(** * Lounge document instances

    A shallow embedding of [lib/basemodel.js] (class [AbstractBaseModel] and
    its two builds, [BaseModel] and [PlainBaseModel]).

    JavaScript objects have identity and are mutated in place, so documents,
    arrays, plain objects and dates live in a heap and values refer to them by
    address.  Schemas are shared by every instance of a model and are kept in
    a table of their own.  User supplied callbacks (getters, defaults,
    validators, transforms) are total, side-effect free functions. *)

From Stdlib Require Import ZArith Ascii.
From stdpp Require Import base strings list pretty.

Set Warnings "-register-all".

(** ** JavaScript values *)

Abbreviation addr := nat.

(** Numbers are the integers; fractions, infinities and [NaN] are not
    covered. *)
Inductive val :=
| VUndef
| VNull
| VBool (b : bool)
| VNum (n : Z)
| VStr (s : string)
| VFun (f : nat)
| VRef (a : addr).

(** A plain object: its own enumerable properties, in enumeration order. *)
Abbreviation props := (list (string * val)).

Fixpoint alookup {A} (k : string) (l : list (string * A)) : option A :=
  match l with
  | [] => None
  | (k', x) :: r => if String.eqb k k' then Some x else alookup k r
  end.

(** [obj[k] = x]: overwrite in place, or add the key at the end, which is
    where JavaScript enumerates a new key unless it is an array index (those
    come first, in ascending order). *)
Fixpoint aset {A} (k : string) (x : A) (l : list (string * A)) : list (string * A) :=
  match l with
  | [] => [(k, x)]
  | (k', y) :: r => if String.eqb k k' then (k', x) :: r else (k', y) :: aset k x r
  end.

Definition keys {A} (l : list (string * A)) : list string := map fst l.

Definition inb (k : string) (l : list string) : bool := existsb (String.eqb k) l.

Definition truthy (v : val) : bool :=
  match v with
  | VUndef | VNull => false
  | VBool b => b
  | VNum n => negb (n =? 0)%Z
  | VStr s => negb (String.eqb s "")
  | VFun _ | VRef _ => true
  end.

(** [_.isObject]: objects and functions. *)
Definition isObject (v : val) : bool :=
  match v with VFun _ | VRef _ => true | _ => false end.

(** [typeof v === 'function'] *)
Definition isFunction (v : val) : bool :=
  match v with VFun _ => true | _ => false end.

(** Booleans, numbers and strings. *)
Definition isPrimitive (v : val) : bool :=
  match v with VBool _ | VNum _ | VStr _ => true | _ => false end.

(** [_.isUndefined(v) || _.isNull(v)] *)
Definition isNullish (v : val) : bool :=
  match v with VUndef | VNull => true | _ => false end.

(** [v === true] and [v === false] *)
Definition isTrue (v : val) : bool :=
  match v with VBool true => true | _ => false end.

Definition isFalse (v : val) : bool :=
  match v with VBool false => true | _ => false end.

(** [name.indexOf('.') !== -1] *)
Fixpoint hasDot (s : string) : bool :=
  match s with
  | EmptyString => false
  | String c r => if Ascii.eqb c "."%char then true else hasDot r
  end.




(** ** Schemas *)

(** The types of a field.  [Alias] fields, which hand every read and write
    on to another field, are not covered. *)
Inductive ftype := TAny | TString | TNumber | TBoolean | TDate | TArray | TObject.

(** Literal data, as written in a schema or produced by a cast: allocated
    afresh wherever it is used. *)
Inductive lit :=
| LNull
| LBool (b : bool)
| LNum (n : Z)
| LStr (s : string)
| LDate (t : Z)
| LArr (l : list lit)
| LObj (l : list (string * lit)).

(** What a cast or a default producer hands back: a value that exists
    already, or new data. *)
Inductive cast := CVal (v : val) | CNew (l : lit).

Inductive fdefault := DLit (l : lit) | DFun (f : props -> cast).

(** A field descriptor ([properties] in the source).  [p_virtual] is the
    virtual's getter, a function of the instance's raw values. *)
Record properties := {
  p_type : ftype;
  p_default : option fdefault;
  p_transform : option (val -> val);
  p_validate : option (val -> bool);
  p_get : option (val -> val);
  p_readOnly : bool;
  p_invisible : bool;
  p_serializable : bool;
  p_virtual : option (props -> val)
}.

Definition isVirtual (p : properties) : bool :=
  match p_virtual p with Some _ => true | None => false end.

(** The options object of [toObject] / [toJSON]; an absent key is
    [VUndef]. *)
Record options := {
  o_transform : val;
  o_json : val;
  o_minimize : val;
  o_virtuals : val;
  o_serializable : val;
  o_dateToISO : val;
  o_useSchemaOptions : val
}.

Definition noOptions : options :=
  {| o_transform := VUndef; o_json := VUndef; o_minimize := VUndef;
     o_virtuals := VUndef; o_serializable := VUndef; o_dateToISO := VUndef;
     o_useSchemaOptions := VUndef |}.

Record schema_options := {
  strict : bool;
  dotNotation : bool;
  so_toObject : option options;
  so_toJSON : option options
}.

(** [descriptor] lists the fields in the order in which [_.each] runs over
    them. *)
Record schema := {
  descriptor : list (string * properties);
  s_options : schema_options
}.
---
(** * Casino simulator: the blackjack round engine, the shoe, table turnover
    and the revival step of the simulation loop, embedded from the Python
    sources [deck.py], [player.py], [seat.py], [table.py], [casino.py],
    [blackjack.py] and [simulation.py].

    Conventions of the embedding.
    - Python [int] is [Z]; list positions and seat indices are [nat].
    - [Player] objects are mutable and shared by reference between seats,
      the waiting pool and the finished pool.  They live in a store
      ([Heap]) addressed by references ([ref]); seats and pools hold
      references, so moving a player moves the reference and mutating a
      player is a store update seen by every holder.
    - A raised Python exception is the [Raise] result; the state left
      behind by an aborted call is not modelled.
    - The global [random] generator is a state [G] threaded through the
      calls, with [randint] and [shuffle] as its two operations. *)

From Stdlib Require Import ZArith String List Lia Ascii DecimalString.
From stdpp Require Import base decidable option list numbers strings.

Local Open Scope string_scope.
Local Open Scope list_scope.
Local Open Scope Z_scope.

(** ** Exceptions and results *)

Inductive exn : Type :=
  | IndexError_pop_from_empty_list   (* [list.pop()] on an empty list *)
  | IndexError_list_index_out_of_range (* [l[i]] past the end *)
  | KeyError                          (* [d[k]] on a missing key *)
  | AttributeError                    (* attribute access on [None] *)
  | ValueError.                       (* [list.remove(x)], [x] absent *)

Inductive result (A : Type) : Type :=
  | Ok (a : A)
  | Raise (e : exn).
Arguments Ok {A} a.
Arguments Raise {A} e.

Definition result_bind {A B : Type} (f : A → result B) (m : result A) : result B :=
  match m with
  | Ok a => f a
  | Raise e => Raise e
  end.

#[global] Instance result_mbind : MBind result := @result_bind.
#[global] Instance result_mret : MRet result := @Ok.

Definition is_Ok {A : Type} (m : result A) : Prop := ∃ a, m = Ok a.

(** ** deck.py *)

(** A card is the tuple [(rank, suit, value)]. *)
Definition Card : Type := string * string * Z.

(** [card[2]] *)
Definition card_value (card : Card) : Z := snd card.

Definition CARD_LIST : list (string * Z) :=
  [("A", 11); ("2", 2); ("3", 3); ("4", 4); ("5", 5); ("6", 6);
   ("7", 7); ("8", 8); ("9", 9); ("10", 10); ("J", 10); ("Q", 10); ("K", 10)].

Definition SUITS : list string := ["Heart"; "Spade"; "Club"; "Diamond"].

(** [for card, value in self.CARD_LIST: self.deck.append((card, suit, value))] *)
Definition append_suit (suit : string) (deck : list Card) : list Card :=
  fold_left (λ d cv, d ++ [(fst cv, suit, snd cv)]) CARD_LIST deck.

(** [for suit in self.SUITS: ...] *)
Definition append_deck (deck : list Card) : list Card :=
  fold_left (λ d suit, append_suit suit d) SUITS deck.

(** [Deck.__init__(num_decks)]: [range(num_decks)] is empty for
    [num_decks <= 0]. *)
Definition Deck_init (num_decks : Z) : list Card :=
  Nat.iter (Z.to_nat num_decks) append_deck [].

*ASSIGNMENT*:
Which lines in the material above include the string "alookup"? Pull them out.

*TASK ANSWER*:
Fixpoint alookup {A} (k : string) (l : list (string * A)) : option A :=
  | (k', x) :: r => if String.eqb k k' then Some x else alookup k r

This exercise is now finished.